### Task to carry out
In the entries, find all lines that hold the word "pose" and copy them.

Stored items
Lemma consult_fresh {A} (st : Cache.storage A) t0 filter m e :
  Cache.item st = Cache.Json m -> m !! filter = Some e ->
  t0 - Cache.ts e <= Cache.CACHE_TTL ->
  Cache.consult st t0 filter false = Ret (Some (Cache.articles e)).
Proof.
  intros Hm He Hage. unfold Cache.consult. apply loadCache_Some. eauto 10.
Qed.

Lemma saveCache_no_empty {A} (st : Cache.storage A) T lbl filter arts :
  no_empty_entry st -> arts <> [] ->
  no_empty_entry (Cache.saveCache st T lbl filter arts).
Proof.
  intros Hst Harts m f e Hm He.
  destruct (saveCache_entries st T lbl filter arts m f e Hm He)
    as [-> | (m0 & Hm0 & He0)]; [done|].
  by eapply Hst.
Qed.

Lemma snoc_nonempty {R} (tr : list R) (q : R) : tr ++ [q] <> [].
Proof. by destruct tr. Qed.

Lemma v3_load_facts prev st net t0 t1 filter force r :
  V3.load false prev st net t0 t1 filter force = Some (Ret r) ->
  (Ui.disk r = st
   \/ exists a l, Ui.disk r = Cache.saveCache st t1 None filter (a :: l))
  /\ (served_from_cache r -> Ui.allArticles (Ui.shown r) <> [])
  /\ (Cache.consult st t0 filter force = Ret (Some []) -> Ui.requests r <> []).
Proof.
  unfold V3.load, served_from_cache. intros Hrun.
  pose proof (fetchAll_requests net filter) as Hreq.
  destruct (Cache.consult st t0 filter force) as [[[|a c]|]|];
    cbv beta iota in Hrun; [| | |discriminate].
  2:{ injection Hrun as <-. simpl. split_and!; [by left|done|done]. }
  all: destruct (V3.fetchAll net filter []) as [tr [all|]];
    cbv beta iota in Hrun; simpl in Hreq.
  1,3: injection Hrun as <-; simpl; split_and!;
    [destruct all; [by left|right; eauto]
    |rewrite finish_banner; by intros [?|?]
    |done].
  all: destruct (Cache.loadCache st t1 filter) as [[[|b fb]|]|];
    cbv beta iota in Hrun; [| | |discriminate].
  all: injection Hrun as <-; simpl; split_and!; [by left| |done].
  all: by intros [?|?].
Qed.

Lemma recover_facts held st t1 filter tr r :
  tr <> [] -> V4.recover held st t1 filter tr = Ret r ->
  Ui.disk r = st /\ Ui.requests r = tr
  /\ (served_from_cache r -> Ui.allArticles (Ui.shown r) <> []).
Proof.
  unfold V4.recover, served_from_cache. intros Htr Hrun.
  destruct (Cache.loadCache st t1 filter) as [[[|b fb]|]|];
    cbv beta iota in Hrun; [| | |discriminate].
  all: injection Hrun as <-; simpl; split_and!; [done..|].
  all: by intros [?|?].
Qed.

Lemma v4_load_facts prev st net t0 t1 filter force r :
  V4.load prev st net t0 t1 filter force = Ret r ->
  (Ui.disk r = st
   \/ exists a l, Ui.disk r = Cache.saveCache st t1 None filter (a :: l))
  /\ (served_from_cache r -> Ui.allArticles (Ui.shown r) <> [])
  /\ (Cache.consult st t0 filter force = Ret (Some []) -> Ui.requests r <> []).
Proof.
  unfold V4.load. intros Hrun.
  pose proof (both_requests net filter) as Hreq.
  destruct (Cache.consult st t0 filter force) as [[[|a c]|]|];
    cbv beta iota zeta in Hrun; [| | |discriminate].
  2:{ injection Hrun as <-. simpl. split_and!; [by left|done|done]. }
  all: destruct (both _ _ []) as [tr [[d h]|]];
    cbv beta iota in Hrun; simpl in Hreq;
    assert (Htr : tr <> []) by (subst tr; apply snoc_nonempty); clear Hreq.
  2,4: apply recover_facts in Hrun as (Hd & Hr & Hserved); [|done];
    rewrite Hd, Hr; split_and!; [by left|done|done].
  all: destruct (V4.aggregate filter d h) as [|x all]; cbv beta iota in Hrun.
  2,4: injection Hrun as <-; simpl; split_and!;
    [right; eauto|by intros [?|?]|done].
  all: pose proof (fetchDevTo_requests net ["artificial-intelligence"] tr) as Hfb;
    destruct (V4.fetchDevTo net ["artificial-intelligence"] tr) as [tr' [[|y fb]|]];
    cbv beta iota in Hrun; simpl in Hfb;
    assert (Htr' : tr' <> []) by (subst tr'; apply snoc_nonempty); clear Hfb.
  3,6: apply recover_facts in Hrun as (Hd & Hr & Hserved); [|done];
    rewrite Hd, Hr; split_and!; [by left|done|done].
  all: injection Hrun as <-; simpl; split_and!; [by left| |done].
  all: by intros [?|?].
Qed.

(** C3, as stated, fails: the store of [Sample.hollow_store] holds a fresh
    entry for ["llm"], written ten minutes before, and the run is not forced;
    yet [V3.load] goes to the network, with ten requests. *)
Lemma C3_fresh_empty_entry_is_refetched :
  Cache.loadCache Sample.hollow_store Sample.ten_minutes "llm" = Ret (Some [])
  /\ exists r,
       V3.load false [] Sample.hollow_store Sample.offline
               Sample.ten_minutes (Sample.ten_minutes + 1) "llm" false
       = Some (Ret r)
       /\ length (Ui.requests r) = 10%nat
       /\ Ui.requests r <> [].
Proof.
  split; [by vm_compute|].
  eexists. split; [by vm_compute|]. split; [by vm_compute|]. by vm_compute.
Qed.

(** C3, as the code has it -- when the run is not forced and the store holds
    an entry for the filter that is within the TTL and, in the variants that
    test [cached.length > 0], not empty, the run issues no request, leaves the
    storage as it is and shows the cached list itself.  The single-query
    variant serves any fresh entry, the empty list included.  In the other two
    a storage without empty entries stays without them, run after run, so
    there every entry written by the runs themselves is served while fresh. *)
Theorem C3_fresh_entry_is_served :
  (forall prev st net t0 t1 filter m e,
      Cache.item st = Cache.Json m -> m !! filter = Some e ->
      t0 - Cache.ts e <= Cache.CACHE_TTL ->
      exists r, V2.loadArticles prev st net t0 t1 filter false = Ret r
                /\ Ui.requests r = [] /\ Ui.disk r = st
                /\ Ui.allArticles (Ui.shown r) = Cache.articles e)
  /\ (forall prev st net t0 t1 filter m e,
      Cache.item st = Cache.Json m -> m !! filter = Some e ->
      t0 - Cache.ts e <= Cache.CACHE_TTL -> Cache.articles e <> [] ->
      exists r, V3.load false prev st net t0 t1 filter false = Some (Ret r)
                /\ Ui.requests r = [] /\ Ui.disk r = st
                /\ Ui.allArticles (Ui.shown r) = Cache.articles e
                /\ Ui.lastUpdated (Ui.shown r) = Ui.FromCache)
  /\ (forall prev st net t0 t1 filter m e,
      Cache.item st = Cache.Json m -> m !! filter = Some e ->
      t0 - Cache.ts e <= Cache.CACHE_TTL -> Cache.articles e <> [] ->
      exists r, V4.load prev st net t0 t1 filter false = Ret r
                /\ Ui.requests r = [] /\ Ui.disk r = st
                /\ Ui.allArticles (Ui.shown r) = Cache.articles e
                /\ Ui.lastUpdated (Ui.shown r) = Ui.FromCache)
  /\ (forall (st : Cache.storage Hn.Hit) filter m e,
      no_empty_entry st ->
      Cache.item st = Cache.Json m -> m !! filter = Some e -> Cache.articles e <> [])
  /\ (forall prev st net t0 t1 filter force r,
      V3.load false prev st net t0 t1 filter force = Some (Ret r) ->
      no_empty_entry st -> no_empty_entry (Ui.disk r))
  /\ (forall prev st net t0 t1 filter force r,
      V4.load prev st net t0 t1 filter force = Ret r ->
      no_empty_entry st -> no_empty_entry (Ui.disk r)).
Proof.
  split_and!;
    [..
    |intros st filter m e Hst Hm He; by eapply Hst
    |intros prev st net t0 t1 filter force r Hrun Hst;
     destruct (v3_load_facts _ _ _ _ _ _ _ _ Hrun) as ([-> | (a & l & ->)] & _);
     [done|by apply saveCache_no_empty]
    |intros prev st net t0 t1 filter force r Hrun Hst;
     destruct (v4_load_facts _ _ _ _ _ _ _ _ Hrun) as ([-> | (a & l & ->)] & _);
     [done|by apply saveCache_no_empty]].
  - intros prev st net t0 t1 filter m e Hm He Hage.
    unfold V2.loadArticles. rewrite (consult_fresh st t0 filter m e) by done.
    eexists. split; [done|]. simpl. by rewrite finish_all.
  - intros prev st net t0 t1 filter m e Hm He Hage Hne.
    unfold V3.load. rewrite (consult_fresh st t0 filter m e) by done.
    destruct (Cache.articles e) as [|a l]; [done|].
    eexists. split; [done|]. by simpl.
  - intros prev st net t0 t1 filter m e Hm He Hage Hne.
    unfold V4.load. rewrite (consult_fresh st t0 filter m e) by done.
    destruct (Cache.articles e) as [|a l]; [done|].
    eexists. split; [done|]. by simpl.
Qed.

### The answer
  pose proof (fetchAll_requests net filter) as Hreq.
  pose proof (both_requests net filter) as Hreq.
  all: pose proof (fetchDevTo_requests net ["artificial-intelligence"] tr) as Hfb;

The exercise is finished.